Add dirt, dust, and rust streaks to the feet by applying GW XV-88 brown and P3 Bloodstone in various combinations. Use a mix of drybrushing, stippling, washing, and splattering to achieve a suitably weathered appearance. As with the armor chipping, you can go as heavy or light with this as you like.

 

 

Paint the pouches, grenades, and purity seals like you normally would. For mine, I used GW Rhinox Hide to basecoat the pouches, mixed in XV-88 brown for the mid-tone, and then mixed XV-88 and GW Screaming Skull for the edge highlights, and brown ink to shade under the pouch flap. The parchment of the purity seals was painted with Screaming Skull and shaded with GW Agrax Earthshade, and then the script was added with a fine brush and my India Ink and brown ink combo. The grenades were basecoated with GW Castellan Green, highlighted with a mix of Castellan and GW Moot Green, and shaded with Nuln Oil.

 

 

The wings on the chest and the Imperial Fist are painted the same way: Basecoat them with black and then Fang grey, Mix a little white into the Fang and drybrush some subtle highlights, and then wash it with Nuln Oil.

 

 

Paint the armor trim and the circle around the fist icon black, and add a simple edge highlight with Fang grey.
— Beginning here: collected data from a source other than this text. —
(** A caller sets the configuration at the address 7, asks for a property
    the operation does not have, and sets the configuration at the address
    8: the reference to the first one is dropped when the second is set, and
    the reference to the second when the operation is finalized. *)
Example config_set_twice :
  let calls := [(GIMP_OPERATION_CAGE_COEF_CALC_PROP_CONFIG, Some 7%nat);
                (PROP_OTHER 9, Some 3%nat);
                (GIMP_OPERATION_CAGE_COEF_CALC_PROP_CONFIG, Some 8%nat)] in
  let r := set_properties gimp_operation_cage_coef_calc_init calls in
  snd r = [g_object_ref 7%nat; G_OBJECT_WARN_INVALID_PROPERTY_ID 9;
           g_object_unref 7%nat; g_object_ref 8%nat]
  /\ config (fst r) = Some 8%nat
  /\ gimp_operation_cage_coef_calc_finalize (fst r)
     = ({| config := None |}, [g_object_unref 8%nat])
  /\ gimp_operation_cage_coef_calc_prepare {[8%nat := l_shape]} (fst r)
     = Done 14%nat
  /\ gimp_operation_cage_coef_calc_prepare {[8%nat := l_shape]}
       gimp_operation_cage_coef_calc_init = Fault.
Proof. vm_compute. repeat split; reflexivity. Qed.

End CageOperationFacts.

(** * Properties of the item tree *)

Module ItemTreeFacts.

Import ItemTree.

(** ** Numbers and their decimal form *)

Lemma digit_char_spec d :
  0 <= d < 10 ->
  isdigit (digit_char d) = true /\ digit_value (digit_char d) = d.
Proof.
  intros Hd.
  assert (H : d = 0 \/ d = 1 \/ d = 2 \/ d = 3 \/ d = 4 \/ d = 5 \/ d = 6
              \/ d = 7 \/ d = 8 \/ d = 9) by lia.
  repeat (destruct H as [->|H]; [split; reflexivity|]).
  subst. split; reflexivity.
Qed.

Lemma parse_digits_app s1 s2 acc :
  digits_only s1 = true ->
  parse_digits (s1 +:+ s2) acc = parse_digits s2 (parse_digits s1 acc).
Proof.
  revert acc. induction s1 as [|a s1 IH]; intros acc Hd; simpl in *.
  - reflexivity.
  - apply andb_true_iff in Hd as [Ha Hs]. rewrite Ha. apply IH, Hs.
Qed.

Lemma digits_only_app s1 s2 :
  digits_only (s1 +:+ s2) = digits_only s1 && digits_only s2.
Proof.
  induction s1 as [|a s1 IH]; simpl; [reflexivity|].
  rewrite IH. apply andb_assoc.
Qed.

Lemma render_nat_S fuel n :
  render_nat (S fuel) n
  = if n <? 10 then String (digit_char n) EmptyString
    else render_nat fuel (n / 10) +:+ String (digit_char (n mod 10)) EmptyString.
Proof. reflexivity. Qed.

Lemma render_nat_spec fuel : forall n,
  0 <= n < 10 ^ Z.of_nat (S fuel) ->
  digits_only (render_nat (S fuel) n) = true
  /\ parse_digits (render_nat (S fuel) n) 0 = n
  /\ render_nat (S fuel) n <> EmptyString.
Proof.
  induction fuel as [|fuel IH]; intros n Hn;
    rewrite render_nat_S; destruct (Z.ltb_spec n 10) as [Hlt|Hge].
  - assert (Hn10 : 0 <= n < 10) by lia.
    destruct (digit_char_spec n Hn10) as [Hd Hv].
    cbn [digits_only parse_digits]. rewrite Hd, Hv.
    split; [reflexivity|]. split; [lia|discriminate].
  - change (10 ^ Z.of_nat 1) with 10 in Hn. lia.
  - assert (Hn10 : 0 <= n < 10) by lia.
    destruct (digit_char_spec n Hn10) as [Hd Hv].
    cbn [digits_only parse_digits]. rewrite Hd, Hv.
    split; [reflexivity|]. split; [lia|discriminate].
  - assert (Hq : 0 <= n / 10 < 10 ^ Z.of_nat (S fuel)).
    { rewrite (Nat2Z.inj_succ (S fuel)), Z.pow_succ_r in Hn by lia.
      split; [apply Z.div_pos; lia|].
      apply Z.div_lt_upper_bound; lia. }
    destruct (IH _ Hq) as (Hd & Hp & Hne).
    assert (Hm10 : 0 <= n mod 10 < 10) by (apply Z.mod_pos_bound; lia).
    destruct (digit_char_spec (n mod 10) Hm10) as [Hd' Hv'].
    split; [|split].
    + rewrite digits_only_app, Hd. cbn [digits_only]. rewrite Hd'. reflexivity.
    + rewrite parse_digits_app by exact Hd. rewrite Hp.
      cbn [parse_digits]. rewrite Hd', Hv'. pose proof (Z.div_mod n 10). lia.
    + destruct (render_nat (S fuel) (n / 10)); [contradiction|discriminate].
Qed.

Lemma log2_fuel n :
  0 <= n -> 0 <= n < 10 ^ Z.of_nat (S (Z.to_nat (Z.log2 n))).
Proof.
  intros Hn. split; [exact Hn|].
  rewrite Nat2Z.inj_succ, Z2Nat.id by apply Z.log2_nonneg.
  destruct (Z.eq_dec n 0) as [->|Hne]; [reflexivity|].
  apply Z.lt_le_trans with (2 ^ Z.succ (Z.log2 n)).
  - apply Z.log2_spec. lia.
  - apply Z.pow_le_mono_l. pose proof (Z.log2_nonneg n). lia.
Qed.

Lemma strtol_digit_led a s :
  isdigit a = true ->
  strtol (String a s)
  = Z.max G_MINLONG (Z.min G_MAXLONG (parse_digits (String a s) 0)).
Proof.
  destruct a as [[] [] [] [] [] [] [] []]; intros H; try discriminate H;
    reflexivity.
Qed.

Lemma render_pos_led fuel n :
  0 <= n < 10 ^ Z.of_nat (S fuel) ->
  exists a s, render_nat (S fuel) n = String a s /\ isdigit a = true.
Proof.
  intros Hn. destruct (render_nat_spec fuel n Hn) as (Hd & _ & Hne).
  destruct (render_nat (S fuel) n) as [|a s]; [contradiction|].
  exists a, s. split; [reflexivity|].
  cbn [digits_only] in Hd. apply andb_true_iff in Hd. apply Hd.
Qed.

(** Reading back what [printf_d] wrote. *)
Lemma atoi_printf_d n : gint_range n -> atoi (printf_d n) = n.
Proof.
  intros Hr. unfold atoi. rewrite <- (gint_wrap_id n Hr) at 2. f_equal.
  assert (Hlong : G_MINLONG <= n <= G_MAXLONG).
  { unfold gint_range, G_MININT, G_MAXINT in Hr.
    unfold G_MINLONG, G_MAXLONG. lia. }
  unfold printf_d. destruct (Z.ltb_spec n 0) as [Hneg|Hpos].
  - assert (Hn : 0 <= - n) by lia.
    destruct (render_nat_spec _ _ (log2_fuel (- n) Hn)) as (_ & Hp & _).
    unfold strtol. cbn [skip_spaces]. change (isspace "-") with false.
    cbv iota. rewrite Hp. lia.
  - destruct (render_pos_led _ _ (log2_fuel n Hpos)) as (a & s & Hs & Ha).
    destruct (render_nat_spec _ _ (log2_fuel n Hpos)) as (_ & Hp & _).
    rewrite Hs in *. rewrite strtol_digit_led by exact Ha. rewrite Hp. lia.
Qed.

Lemma printf_d_inj n m :
  gint_range n -> gint_range m -> printf_d n = printf_d m -> n = m.
Proof.
  intros Hn Hm H. rewrite <- (atoi_printf_d n Hn), <- (atoi_printf_d m Hm), H.
  reflexivity.
Qed.

Lemma digits_only_no_hash s :
  digits_only s = true -> has_char "#" s = false.
Proof.
  induction s as [|a s IH]; simpl; [reflexivity|].
  intros [Ha Hs]%andb_true_iff. rewrite (IH Hs), orb_false_r.
  destruct a as [[] [] [] [] [] [] [] []]; try discriminate Ha; reflexivity.
Qed.

Lemma printf_d_no_hash n : has_char "#" (printf_d n) = false.
Proof.
  unfold printf_d. destruct (Z.ltb_spec n 0) as [Hneg|Hpos].
  - assert (Hn : 0 <= - n) by lia.
    destruct (render_nat_spec _ _ (log2_fuel (- n) Hn)) as (Hd & _ & _).
    cbn [has_char]. rewrite (digits_only_no_hash _ Hd). reflexivity.
  - destruct (render_nat_spec _ _ (log2_fuel n Hpos)) as (Hd & _ & _).
    apply digits_only_no_hash, Hd.
Qed.

Lemma strrchr_absent s c : has_char c s = false -> strrchr s c = None.
Proof.
  induction s as [|a s IH]; simpl; [reflexivity|].
  intros [Ha Hs]%orb_false_iff. rewrite (IH Hs), Ha. reflexivity.
Qed.

Lemma strrchr_present s c :
  has_char c s = true -> exists pre ext1, strrchr s c = Some (pre, ext1)
                                          /\ s = pre +:+ String c ext1
                                          /\ has_char c ext1 = false.
Proof.
  induction s as [|a s IH]; simpl; [discriminate|].
  destruct (has_char c s) eqn:Hs.
  - intros _. destruct (IH eq_refl) as (pre & ext1 & -> & -> & Hn).
    exists (String a pre), ext1. repeat split. exact Hn.
  - rewrite orb_false_r. intros Ha. rewrite (strrchr_absent s c Hs), Ha.
    apply Ascii.eqb_eq in Ha. subst a.
    exists EmptyString, s. repeat split. exact Hs.
Qed.

Lemma strrchr_last stem c ext1 :
  has_char c ext1 = false ->
  strrchr (stem +:+ String c ext1) c = Some (stem, ext1).
Proof.
  intros Hn. induction stem as [|a stem IH]; simpl.
  - rewrite (strrchr_absent _ _ Hn), Ascii.eqb_refl. reflexivity.
  - rewrite IH. reflexivity.
Qed.

(** A name that ends in [#] and the decimal form of a [gint] gets the next
    number. *)
Lemma next_name_numbered stem n :
  gint_range n ->
  next_name (stem +:+ String "#" (printf_d n))
  = stem +:+ String "#" (printf_d (gint_wrap (n + 1))).
Proof.
  intros Hn. unfold next_name.
  rewrite strrchr_last by apply printf_d_no_hash.
  rewrite atoi_printf_d by exact Hn.
  rewrite String.eqb_refl. reflexivity.
Qed.

(** Any other name is kept whole and gets the number 1. *)
Lemma next_name_atomic s :
  (forall stem n, gint_range n -> s <> stem +:+ String "#" (printf_d n)) ->
  next_name s = s +:+ "#1".
Proof.
  intros Hs. unfold next_name.
  destruct (has_char "#" s) eqn:Hh.
  - destruct (strrchr_present s "#" Hh) as (pre & ext1 & -> & Heq & _).
    destruct (String.eqb_spec (printf_d (atoi ext1)) ext1) as [He|He];
      [|reflexivity].
    exfalso. apply (Hs pre (atoi ext1)); [apply gint_wrap_range|].
    rewrite He. exact Heq.
  - rewrite (strrchr_absent s "#" Hh). reflexivity.
Qed.

Lemma next_name_shape s :
  exists stem k, gint_range k /\ next_name s = stem +:+ String "#" (printf_d k).
Proof.
  unfold next_name. destruct (strrchr s "#") as [[stem ext1]|].
  - destruct (String.eqb _ _).
    + exists stem, (gint_wrap (atoi ext1 + 1)). split; [apply gint_wrap_range|reflexivity].
    + exists s, (gint_wrap (0 + 1)). split; [apply gint_wrap_range|reflexivity].
  - exists s, (gint_wrap (0 + 1)). split; [apply gint_wrap_range|reflexivity].
Qed.

(** ** The loop of the name collisions *)

Lemma name_at_succ s k : name_at s (S k) = next_name (name_at s k).
Proof. reflexivity. Qed.

Lemma name_at_S s k : name_at s (S k) = name_at (next_name s) k.
Proof. unfold name_at. apply Nat.iter_succ_r. Qed.

(** From the first turn on the names are a stem, [#] and a number that
    goes up by one a turn, in the arithmetic of [gint]. *)
Lemma name_at_numbered stem k i :
  gint_range k ->
  name_at (stem +:+ String "#" (printf_d k)) i
  = stem +:+ String "#" (printf_d (gint_wrap (k + Z.of_nat i))).
Proof.
  intros Hk. induction i as [|i IH].
  - unfold name_at. simpl. rewrite Z.add_0_r, gint_wrap_id by exact Hk.
    reflexivity.
  - rewrite name_at_succ, IH.
    rewrite next_name_numbered by apply gint_wrap_range.
    rewrite gint_wrap_add_l.
    replace (k + Z.of_nat i + 1) with (k + Z.of_nat (S i)) by lia.
    reflexivity.
Qed.

Lemma append_inj_l s t1 t2 : s +:+ t1 = s +:+ t2 -> t1 = t2.
Proof.
  induction s as [|a s IH]; simpl; [tauto|]. intros H. injection H. exact IH.
Qed.

Lemma name_at_numbered_apart stem k i j :
  gint_range k -> (i < j)%nat -> Z.of_nat j < 2 ^ 32 ->
  name_at (stem +:+ String "#" (printf_d k)) i
  <> name_at (stem +:+ String "#" (printf_d k)) j.
Proof.
  intros Hk Hij Hj. rewrite !name_at_numbered by exact Hk. intros H.
  apply append_inj_l in H. injection H as H.
  apply printf_d_inj in H; try apply gint_wrap_range.
  revert H. apply gint_wrap_apart; lia.
Qed.

(** Among more names than the index has keys, no two of them equal, one is
    not a key. *)
Lemma fresh_among (hash : gmap string item) (l : list string) :
  NoDup l -> (size hash < length l)%nat ->
  exists s, s ∈ l /\ hash !! s = None.
Proof.
  intros Hnd Hlen.
  destruct (decide (Forall (fun s => is_Some (hash !! s)) l)) as [Hall|Hsome].
  - exfalso.
    assert (Hsub : list_to_set l ⊆ dom hash).
    { intros s Hs. apply elem_of_list_to_set in Hs. apply elem_of_dom.
      rewrite Forall_forall in Hall. apply Hall, Hs. }
    apply subseteq_size in Hsub.
    rewrite size_list_to_set, size_dom in Hsub by exact Hnd. lia.
  - apply not_Forall_Exists in Hsome; [|intros s; apply _].
    apply Exists_exists in Hsome as (s & Hs & Hnone).
    exists s. split; [exact Hs|]. simpl in Hnone.
    destruct (hash !! s); [exfalso; apply Hnone; eauto|reflexivity].
Qed.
One thing I'd like to note is that I feel like I made a mistake by adding the sculpted Imperial Fist shoulder pads. If you've been following my blog for the past couple years, you may be aware of how long I held off on these marines while I waited for the official Imperial Fist upgrade kit. Then, I had to cut away the original shoulder pads so I could add the new ones. Well, I wish I had gone with decals instead, because painting these is a major pain, particularly the raised ring around the icon– The line work needs to be PRECISE all the way around, or it looks wonky and lopsided even though the sculpt itself is perfectly round. It was almost as much effort as painting a freehand emblem!

 

 

At this stage, the painting is about finished, so spray the model with Tamiya TS-80 Flat Clear, and then apply the remaining squad decals. Once the decals are dry, sponge on some armor chips and hit the shoulder pad with more matte varnish to get rid of the decals' shine.

 

 

After the matte seal, paint a wash over the ribbed joints that we left as straight Fang grey earlier. Use a black wash with a bit of a gloss so they shine like a rubberized suit. I used Formula P3 Armor Wash, but something like the gloss version of Nuln Oil will work too.

 

 

The final step is to paint the bolt rifles– Just mix a bit of Shining Silver into black, and basecoat the entire weapon to get a dark metallic black finish. Then, drybrush the edges with more Shining Silver in the mix.

 

 

Final Assembly


And that's it! Glue on the weapon arms, heads, and backpacks, and the marines are ready for basing. I'll tackle the bases in a separate post– I'm going to do a specific step-by-step tutorial for my Skull Forge Scenics industrial bases, and then I'll add these guys.

 

 

In the meantime, here's a look at the squad. Thanks for following along, I hope you'll try out some of these techniques on your own marines!

 











 

'Til next time!

7 comments:

  1. Dang. Imperial Fists are my least favorite chapter(legion), but when you paint them like that I have to reconsider. I'll have to try some of your techniques as well.

    ReplyDelete
    Replies
    1. I hope it helps. This can definitely be applied for any color combo.

      Delete
  2. Nice result - I haven't found a method I really like yet so I may give a variation of this a go when I next to paint some yellow guys. Seems to happen fairly often despite trying to avoid it!

    ReplyDelete
  3. And to think that I paint mine with a gray drybrush over a black basecoat

    ReplyDelete
  4. Extremely good work, and very useful tutorial as well. Thanks!